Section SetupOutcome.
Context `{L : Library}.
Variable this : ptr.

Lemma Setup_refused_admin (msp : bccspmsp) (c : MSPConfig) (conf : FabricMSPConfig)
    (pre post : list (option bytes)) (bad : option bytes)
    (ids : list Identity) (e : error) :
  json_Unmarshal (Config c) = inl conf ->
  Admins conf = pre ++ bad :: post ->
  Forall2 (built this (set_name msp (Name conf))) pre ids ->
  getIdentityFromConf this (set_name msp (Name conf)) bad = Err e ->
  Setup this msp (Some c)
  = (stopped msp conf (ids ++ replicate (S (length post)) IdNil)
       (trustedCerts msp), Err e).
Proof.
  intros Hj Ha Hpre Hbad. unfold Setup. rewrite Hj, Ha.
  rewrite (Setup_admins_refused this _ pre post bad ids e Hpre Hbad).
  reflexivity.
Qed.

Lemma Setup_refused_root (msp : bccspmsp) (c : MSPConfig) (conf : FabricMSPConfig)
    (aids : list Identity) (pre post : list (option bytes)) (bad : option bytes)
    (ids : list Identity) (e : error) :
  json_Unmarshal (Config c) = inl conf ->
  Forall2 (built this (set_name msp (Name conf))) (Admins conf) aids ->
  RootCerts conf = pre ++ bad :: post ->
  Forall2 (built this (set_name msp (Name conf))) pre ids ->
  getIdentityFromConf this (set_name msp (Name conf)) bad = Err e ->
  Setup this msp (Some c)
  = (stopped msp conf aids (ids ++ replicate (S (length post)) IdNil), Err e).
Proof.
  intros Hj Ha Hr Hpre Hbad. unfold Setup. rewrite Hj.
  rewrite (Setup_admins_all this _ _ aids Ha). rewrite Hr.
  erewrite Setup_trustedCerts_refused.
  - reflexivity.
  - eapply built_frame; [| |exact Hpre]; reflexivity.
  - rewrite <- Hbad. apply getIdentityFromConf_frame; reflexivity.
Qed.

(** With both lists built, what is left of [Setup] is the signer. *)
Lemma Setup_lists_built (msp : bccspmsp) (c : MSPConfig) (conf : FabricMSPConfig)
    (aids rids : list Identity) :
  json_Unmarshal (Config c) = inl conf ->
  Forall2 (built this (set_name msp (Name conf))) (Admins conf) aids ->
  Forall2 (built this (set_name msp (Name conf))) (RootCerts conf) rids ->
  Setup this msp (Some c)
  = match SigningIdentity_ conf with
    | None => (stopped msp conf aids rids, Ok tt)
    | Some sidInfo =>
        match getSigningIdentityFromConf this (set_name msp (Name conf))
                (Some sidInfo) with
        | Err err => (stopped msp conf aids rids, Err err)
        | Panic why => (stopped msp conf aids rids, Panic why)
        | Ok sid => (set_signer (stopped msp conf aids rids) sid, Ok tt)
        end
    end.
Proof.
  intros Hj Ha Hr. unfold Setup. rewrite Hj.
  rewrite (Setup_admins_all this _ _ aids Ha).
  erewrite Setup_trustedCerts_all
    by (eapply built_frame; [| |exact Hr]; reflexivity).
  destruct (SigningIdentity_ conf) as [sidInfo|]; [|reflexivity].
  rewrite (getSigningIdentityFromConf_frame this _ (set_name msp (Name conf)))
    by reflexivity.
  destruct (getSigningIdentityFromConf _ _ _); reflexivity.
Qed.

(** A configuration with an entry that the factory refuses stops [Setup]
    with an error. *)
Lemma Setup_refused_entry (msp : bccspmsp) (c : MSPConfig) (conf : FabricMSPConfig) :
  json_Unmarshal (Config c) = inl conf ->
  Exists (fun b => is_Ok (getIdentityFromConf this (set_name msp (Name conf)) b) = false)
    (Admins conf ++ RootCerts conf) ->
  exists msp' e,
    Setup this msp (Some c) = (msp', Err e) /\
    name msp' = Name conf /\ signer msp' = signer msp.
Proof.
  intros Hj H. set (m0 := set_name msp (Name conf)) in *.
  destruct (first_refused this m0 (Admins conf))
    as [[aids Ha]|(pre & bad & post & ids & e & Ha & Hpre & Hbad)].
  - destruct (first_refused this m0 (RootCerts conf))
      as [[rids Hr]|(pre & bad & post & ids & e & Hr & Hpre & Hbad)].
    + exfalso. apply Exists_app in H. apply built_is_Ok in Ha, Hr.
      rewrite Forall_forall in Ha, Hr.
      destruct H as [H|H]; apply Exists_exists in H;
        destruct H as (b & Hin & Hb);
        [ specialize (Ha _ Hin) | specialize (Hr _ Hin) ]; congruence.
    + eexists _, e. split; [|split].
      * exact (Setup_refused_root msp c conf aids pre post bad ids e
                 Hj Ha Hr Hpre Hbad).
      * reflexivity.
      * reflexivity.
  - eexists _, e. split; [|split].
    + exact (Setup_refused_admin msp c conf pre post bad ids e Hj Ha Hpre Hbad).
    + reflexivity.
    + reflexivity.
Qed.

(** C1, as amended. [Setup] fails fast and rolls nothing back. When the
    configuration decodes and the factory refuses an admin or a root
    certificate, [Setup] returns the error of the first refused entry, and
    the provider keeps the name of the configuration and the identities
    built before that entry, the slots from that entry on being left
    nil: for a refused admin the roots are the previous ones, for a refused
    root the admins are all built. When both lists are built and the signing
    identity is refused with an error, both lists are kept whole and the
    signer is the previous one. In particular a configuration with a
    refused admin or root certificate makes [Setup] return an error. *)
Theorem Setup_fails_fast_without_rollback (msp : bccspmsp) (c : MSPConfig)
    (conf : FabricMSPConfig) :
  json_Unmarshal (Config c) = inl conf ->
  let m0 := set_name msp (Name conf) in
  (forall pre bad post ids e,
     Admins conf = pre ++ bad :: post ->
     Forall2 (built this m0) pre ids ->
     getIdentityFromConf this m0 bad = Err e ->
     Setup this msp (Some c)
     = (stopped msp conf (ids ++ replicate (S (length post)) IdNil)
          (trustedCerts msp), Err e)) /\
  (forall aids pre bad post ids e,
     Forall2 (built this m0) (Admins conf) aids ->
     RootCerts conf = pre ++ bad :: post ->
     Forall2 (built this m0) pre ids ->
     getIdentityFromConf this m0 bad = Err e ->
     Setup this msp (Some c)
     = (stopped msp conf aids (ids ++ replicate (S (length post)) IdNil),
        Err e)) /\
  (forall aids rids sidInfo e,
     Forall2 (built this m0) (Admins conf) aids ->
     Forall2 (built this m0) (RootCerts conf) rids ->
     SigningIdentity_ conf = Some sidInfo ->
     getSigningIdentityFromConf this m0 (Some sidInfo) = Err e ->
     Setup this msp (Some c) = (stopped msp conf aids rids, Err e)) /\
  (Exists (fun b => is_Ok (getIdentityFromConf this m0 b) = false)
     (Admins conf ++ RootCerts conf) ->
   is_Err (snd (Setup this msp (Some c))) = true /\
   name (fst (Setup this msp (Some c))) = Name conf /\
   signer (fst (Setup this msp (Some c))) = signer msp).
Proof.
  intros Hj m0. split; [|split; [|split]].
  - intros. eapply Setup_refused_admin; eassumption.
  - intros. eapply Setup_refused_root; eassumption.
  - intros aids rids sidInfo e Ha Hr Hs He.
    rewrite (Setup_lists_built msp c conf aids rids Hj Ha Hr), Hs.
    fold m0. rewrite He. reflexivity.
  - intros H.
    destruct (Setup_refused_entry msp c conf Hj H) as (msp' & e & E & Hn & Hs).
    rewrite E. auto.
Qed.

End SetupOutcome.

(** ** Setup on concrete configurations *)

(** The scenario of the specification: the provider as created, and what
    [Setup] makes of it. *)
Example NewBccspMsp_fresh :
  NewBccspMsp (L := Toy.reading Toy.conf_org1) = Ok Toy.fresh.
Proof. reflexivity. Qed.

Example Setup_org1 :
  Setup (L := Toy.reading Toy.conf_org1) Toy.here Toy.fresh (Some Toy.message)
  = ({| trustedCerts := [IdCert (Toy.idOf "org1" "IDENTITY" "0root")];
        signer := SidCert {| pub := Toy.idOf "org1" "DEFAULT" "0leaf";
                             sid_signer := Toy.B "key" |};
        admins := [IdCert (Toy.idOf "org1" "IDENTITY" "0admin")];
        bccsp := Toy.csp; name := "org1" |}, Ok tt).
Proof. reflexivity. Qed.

== == ==

• [EXERCISE REQUIREMENTS]
What is needed is each line of the entries that contains the word "destruct".

• [OUTPUT FOR THIS TASK]
  destruct (SigningIdentity_ conf) as [sidInfo|]; [|reflexivity].
  destruct (getSigningIdentityFromConf _ _ _); reflexivity.
  destruct (first_refused this m0 (Admins conf))
  - destruct (first_refused this m0 (RootCerts conf))
      destruct H as [H|H]; apply Exists_exists in H;
        destruct H as (b & Hin & Hb);
    destruct (Setup_refused_entry msp c conf Hj H) as (msp' & e & E & Hn & Hs).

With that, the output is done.